Rough Edge (The Edge #1)(7)



Caden and I had met in a war zone. I’d been prepared to live in that zone my whole life. My family prized duty and loyalty to near fetish.

He had gotten a direct commission as a doctor in late 2001 out of a sense of duty he wasn’t explicitly raised with. He held it in his heart next to his need to be a part of a solution. He entered the army with his privilege, his money, his medical pedigree, and a cockiness usually only found in fighter pilots and bomb specialists.

We were from different countries in the same America.
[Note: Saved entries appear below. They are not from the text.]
(** * data_loader.py: the Keyspaces retry policy and the sequential insert loop

    A shallow embedding of [src/s3-vector-connector/example/data_loader.py]:

    - [KeyspacesRetryPolicy] (lines 47-85), the four retry hooks;
    - the request loop of the Cassandra driver that calls those hooks
      ([session.execute], an external library: modelled after the driver's
      documented contract, [retry_num] counts the retries already made and
      is 0 at the first call of a hook);
    - the sequential insert loop (lines 254-294) with its two counters, its
      progress report and its one-second pacing sleeps;
    - the wait for the table to become active (lines 175-208), the CSV
      loading loop (lines 214-238, with [strip], [strptime], [float] and
      [int] as parameters), the summary after the loop (lines 296-300) and
      the display of sample rows (lines 325-331).

    Wall-clock time is a virtual clock: every write attempt takes the
    latency the environment gives it and every [time.sleep(s)] takes [s]
    seconds.  Python floats are modelled as rationals; a float division is
    partial (ZeroDivisionError). *)

From Stdlib Require Import String ZArith QArith Lqa Bool Arith Lia List Sorted.
Import ListNotations.
Local Open Scope nat_scope.

(** ** Data *)

Record Date := { year : Z; month : Z; day : Z }.

(** One element of [rows] (lines 228-236). *)
Record Row := {
  title : string;
  overview : string;
  original_lang : string;
  rel_date : Date;
  popularity : Q;
  vote_count : Z;
  vote_average : Q
}.

(** [cassandra.ConsistencyLevel] *)
Inductive ConsistencyLevel :=
| ANY | ONE | TWO | THREE | QUORUM | ALL
| LOCAL_QUORUM | EACH_QUORUM | SERIAL | LOCAL_SERIAL | LOCAL_ONE.

(** The decisions of [cassandra.policies.RetryPolicy]. *)
Inductive RetryDecision := RETRY | RETHROW | IGNORE | RETRY_NEXT_HOST.

Inductive WriteType :=
| SIMPLE | BATCH | UNLOGGED_BATCH | COUNTER | BATCH_LOG | CAS.

(** What the server answers to one write attempt.  The first is a result;
    the next four are the failures the driver hands to the retry policy
    (one hook each); the last stands for the errors the driver raises at
    once, without asking the policy (invalid request, syntax error,
    unauthorized, ...). *)
Inductive ServerResponse :=
| Applied
| ReadTimeoutError (required_responses received_responses : nat)
                   (data_retrieved : bool)
| WriteTimeoutError (write_type : WriteType)
                    (required_responses received_responses : nat)
| UnavailableError (required_replicas alive_replicas : nat)
| RequestError (error : string)
| InvalidRequestError (message : string).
When I’d arrived on base, he was just another good-looking soldier who wanted to get in my pants. Another one denying he was stressed. Too boastful, too proud, too full of himself to take no for an answer.
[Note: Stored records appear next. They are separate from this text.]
(** * puppeteer-extra-plugin-page-proxy: the interception coordinator

    A shallow embedding of [src/plugin.js] (class [PuppeteerPageProxyPlugin])
    and the properties of its request handler [onRequest], of the per-page
    [useProxy] function installed by [onPageCreated], and of the constructor.

    JavaScript values are a small tagged union, objects are finite maps from
    property names to values, the plugin's [WeakMap]/[WeakSet] are a finite
    map and a finite set keyed by page identity, and the effects of
    [onRequest] (host actions, the dispatcher call, exceptions) are threaded
    through a trace-and-exception monad. *)

From stdpp Require Import gmap strings list pretty.

Local Open Scope string_scope.

(** ** JavaScript values *)

Module Js.

(** Primitive values that options, proxy URLs and priorities range over.
    Numbers are the integers: interception priorities are integral. *)
Inductive Prim : Type :=
| VUndefined
| VNull
| VBool (b : bool)
| VNum (n : Z)
| VStr (s : string).

#[global] Instance Prim_eq_dec : EqDecision Prim.
Proof. solve_decision. Defined.

(** ToBoolean. *)
Definition truthy (v : Prim) : bool :=
  match v with
  | VUndefined | VNull => false
  | VBool b => b
  | VNum n => negb (n =? 0)%Z
  | VStr s => negb (String.eqb s "")
  end.

(** [a || b] *)
Definition logical_or (a b : Prim) : Prim := if truthy a then a else b.

(** [v !== undefined] *)
Definition not_undefined (v : Prim) : bool :=
  match v with VUndefined => false | _ => true end.

(** [v === null || v === undefined] *)
Definition nullish (v : Prim) : bool :=
  match v with VUndefined | VNull => true | _ => false end.

(** An object: own enumerable properties by name. *)
Abbreviation Object := (gmap string Prim).

(** [o.k]: a missing property reads as [undefined]. *)
Definition get (o : Object) (k : string) : Prim := default VUndefined (o !! k).

(** A value passed as an argument: a primitive or an object. *)
Inductive Value : Type :=
| Prim_ (p : Prim)
| Obj (o : Object).

(** Own enumerable properties of a string primitive: its UTF-16 code
    units by index.  A string of the model is the sequence of the code
    units of the JavaScript string, one character per code unit, each
    below 256; strings with higher code units are outside the model. *)
Fixpoint string_props (i : nat) (s : string) : Object :=
  match s with
  | EmptyString => ∅
  | String c s' => <[pretty i := VStr (String c EmptyString)]> (string_props (S i) s')
  end.

(** The properties [{ ...v }] copies: those of an object, the indexed
    characters of a string, nothing for the other primitives. *)
Definition spread (v : Value) : Object :=
  match v with
  | Obj o => o
  | Prim_ (VStr s) => string_props 0 s
  | Prim_ _ => ∅
  end.

(** A parameter with the default [= {}]: the default applies to
    [undefined] only. *)
Definition default_empty (v : Value) : Value :=
  match v with
  | Prim_ VUndefined => Obj ∅
  | _ => v
  end.

(** [typeof v === 'string'] *)
Definition is_string (v : Value) : bool :=
  match v with Prim_ (VStr _) => true | _ => false end.

Inductive Exn : Type :=
| ReferenceError (ident : string)
| TypeError (msg : string)
| Rejected (cause : string).

#[global] Instance Exn_eq_dec : EqDecision Exn.
Proof. solve_decision. Defined.

(** The scope in which the free identifiers of the module resolve: the
    properties of the global object.  plugin.js itself declares only
    [PuppeteerExtraPlugin], [getProxiedResponse] and
    [PuppeteerPageProxyPlugin]. *)
Abbreviation Scope := (gmap string Prim).

(** Reading an identifier that no enclosing scope binds. *)
Definition resolve (G : Scope) (ident : string) : Exn + Prim :=
  match G !! ident with
  | Some v => inr v
  | None => inl (ReferenceError ident)
  end.

End Js.

Import Js.

(** ** The host's request and page objects *)

Record Response : Type := {
  status : Z;
  headers : list (string * string);
  body : string;
}.

(** The view of an intercepted request.  [isInterceptResolutionHandled] and
    [continueRequestOverrides] exist only in hosts with Cooperative
    Intercept Mode: [None] is a request object without the method, [Some x]
    one whose method returns [x]. *)
Record Request : Type := {
  url : string;
  isInterceptResolutionHandled : option bool;
  isNavigationRequest : bool;
  continueRequestOverrides : option Object;
}.

Inductive Logged : Type :=
| LPrim (p : Prim)
| LExn (e : Exn).

(** What a run of the handler does to the outside: the messages it logs
    through [this.debug], its calls of the dispatcher, and the actions it
    issues on the request.  The host's own calls ([respond], [abort],
    [continue], the logger) are recorded and return: a run ends with the
    action it issues, and whether the promise the host returns for that
    action later rejects is not part of the model. *)
Inductive Event : Type :=
| EvDebug (tag : string) (payload : list (string * Logged))
| EvGetProxiedResponse (request : Request) (proxyUrl : Prim)
| EvRespond (respondWith : Response) (priority : Prim)
| EvAbort (reason : string) (priority : Prim)
| EvContinue (args : option (Object * Prim)).

(** ** Traces and exceptions *)

Inductive Completion (A : Type) : Type :=
| Normal (a : A)
| Throw (e : Exn).
Arguments Normal {A} a.
Arguments Throw {A} e.

Record Run (A : Type) : Type := mkRun {
  trace : list Event;
  completion : Completion A;
}.
Arguments mkRun {A} trace completion.
Arguments trace {A} r.
Arguments completion {A} r.

#[global] Instance Run_ret : MRet Run := λ A a, mkRun [] (Normal a).

#[global] Instance Run_bind : MBind Run := λ A B k m,
  match completion m with
  | Normal a => mkRun (trace m ++ trace (k a)) (completion (k a))
  | Throw e => mkRun (trace m) (Throw e)
  end.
He broke down my professionalism by being honorable, dutiful, brilliant, and just enough of an asshole to remind me he was fully a man, and just vulnerable enough to remind me he was fully human.

He also smelled nice and had a casual way of touching me that made me want to purr.

My CO had issued me a pass just long enough to fly home and get married. We did it at my parents’ house in San Diego. He had no one in New York. The night before we tied the knot, I had a vivid dream. In it, I was marrying the wrong man. On top of a tall building, guests filled the chairs. Mom congratulated me. Dad flew in on an F-14. Colin wore camo and boots he wouldn’t be caught dead in outside a dream.

And I was marrying the wrong man. No one would listen. They thought I was crazy. I woke up in a terror, convinced I was making the mistake of my life.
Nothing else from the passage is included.